Paternal obesity alters placental amino acid system A nutrient transporter expression
Since we observed changes with PHF indicative of placental hypoxia and altered vessel integrity, we next investigated whether placental nutrient transporter expression was impacted by PHF. Transcript levels of Slc38a2, which encodes sodium-coupled neutral amino acid protein 2 (SNAT2), were similar between groups at E14.5 ( Supplemental Table S9 (supplemental_tables_bor_revision_2_clean_mar_23_ioac066.docx)) but were higher in female PHF placentae compared to CON at E18.5 (PInt = 0.0282, PDiet = 0.0837; P = 0.0493; Supplemental Table S9 (supplemental_tables_bor_revision_2_clean_mar_23_ioac066.docx)). In contrast, transcript levels of genes that encode glucose transporter 1 (GLUT1, Slc2a1) and GLUT3 (Slc2a3) were similar between groups ( Supplemental Table S9 (supplemental_tables_bor_revision_2_clean_mar_23_ioac066.docx)), as were transcript levels of Fabp4, which encodes fatty acid binding protein ( Supplemental Table S9 (supplemental_tables_bor_revision_2_clean_mar_23_ioac066.docx)). These data suggest that paternal obesity may change amino acid transport in late gestation but does not appreciably impact the expression levels of other placental nutrient transporters.
Figure 4.
Paternal obesity has modest effects on the UPR in E14.5 and E18.5 placentae. GRP78 protein levels were semi-quantified using Western blotting in CON and PHF E14.5 and E18.5 whole placental homogenates. All data were normalized to loading control β-actin. Transcript levels of Atf6 pathway and downstream targets were quantified using RT-qPCR in CON and PHF E14.5 and E18.5 whole placental homogenates. (a) Representative Western blot bands for GRP78 protein and loading control β-actin in male and female CON and PHF E14.5 and (b) E18.5 placentae. (c) GRP78 protein levels in E14.5 and (d) E18.5 placentae. (e) Atf6 transcript levels in E14.5 and (f) E18.5 placentae. (g) Edem1 transcript levels in E14.5 and (h) E18.5 placentae. (i) Pdia2 transcript levels in E14.5 and (j) E18.5 placentae. CON; n = 7–9, PHF; n = 5–8. Data are presented as box and whisker plots; min to max with the center line representing the median. Two-way ANOVA with main effects of paternal diet and placental sex as factors. Box plots with different letters indicate significance P < 0.05 using Bonferroni's post-hoc for multiple comparison. CON = Control (open box plots); PHF = Paternal high fat diet-induced obesity (gray box plots).
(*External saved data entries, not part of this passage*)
(* ===== verification/Invariants.v ===== *)
(** * Invariants of every reachable world

    [wf] collects what holds of every world a run of the server reaches:
    - the rooms array has no duplicates and names existing room objects;
    - room ids are allocated fresh ([w_next_room] is above every id);
    - every room has one roster slot per spawn point of the template, so
      no room ever holds more players than its capacity;
    - a room's host is a member of its roster (an empty room has no host);
    - a live socket is bound to its own player object and, when it is in a
      room, to an existing room object.
    [plist_ok] adds that the players array lists each connected client
    exactly once; it needs the transport's guarantee that connection ids
    are fresh ([deliverable]).
    [wf] holds of the empty world and every [step] preserves it; the proof
    goes handler by handler, the gameplay handlers only through
    [wf_put_room] and [wf_set_pstore] since they never touch a roster or a
    host pointer. *)

From S2P Require Import Prelude JsArray Player MapState Room Wire Registry Lifecycle Gameplay Server.

Section Invariants.
Context {RM : RoomMethods} {RC : RoomContract}.
Variable tmpl : MapState.

(** A room's capacity: one roster slot per spawn point of the template. *)
Definition capacity : nat := length (m_spawn_order tmpl).

(** The host, if any, is one of the room's members. *)
Definition host_seated (r : Room) : Prop := forall h, r_host r = Some h -> h ∈ members (r_players r).

(** A room object is well formed: capacity-wide roster, host among members. *)
Definition room_ok (r : Room) : Prop := length (r_players r) = capacity /\ host_seated r.

Record wf (w : World) : Prop := {
  wf_rlist_nodup : NoDup (w_rlist w);
  wf_rlist_rooms : forall rid, rid ∈ w_rlist w -> is_Some (w_rooms w !! rid);
  wf_fresh : forall rid, is_Some (w_rooms w !! rid) -> (rid < w_next_room w)%nat;
  wf_rooms : forall rid r, w_rooms w !! rid = Some r -> room_ok r;
  wf_socks : forall cid s, w_socks w !! cid = Some s ->
    s_player s = Some cid /\ is_Some (w_players w !! cid) /\
    forall rid, s_room s = Some rid -> is_Some (w_rooms w !! rid)
}.

(** ** Building blocks *)

Lemma wf_init : wf init_world.
Proof.
  split; simpl.
  - constructor.
  - intros rid Hin. by apply elem_of_nil in Hin.
  - intros rid [? H]. by rewrite lookup_empty in H.
  - intros rid r H. by rewrite lookup_empty in H.
  - intros cid s H. by rewrite lookup_empty in H.
Qed.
Paternal obesity alters placental IGF2 and IRS transcripts at mid-gestation
Insulin-like growth factor 2 (Igf2) is paternally imprinted. In human studies, paternal obesity is associated with newborn hypomethylation of insulin-like growth factor 2 (IGF2) protein and ER stress altered this IGF2 bioactivity [37]. Transcript levels of Igf2 were elevated in PHF placentae at E14.5 (PDiet = 0.0002, P = 0.0009; Figure 5A), particularly in females. This increase did not persist to E18.5 (Figure 5D). IGF2 binds to IGF-1R, IGF-2R, and insulin receptors (IR) [38] and targets insulin receptor substrate 1 (IRS1) and IRS2, to promote placental growth and development through cell proliferation, survival, and mitogenesis [39]. Consistent with increased Igf2 levels, Irs1 transcripts were elevated in PHF placentae at E14.5 (PDiet = 0.0483, PSex = 0.0041; Figure 5B) but were similar between groups at E18.5 (Figure 5E). Transcript levels of Irs2 were similar between groups at E14.5 (Figure 5C). At E18.5 transcript levels were affected by paternal diet and placental sex (PInt = 0.0068; Figure 5F).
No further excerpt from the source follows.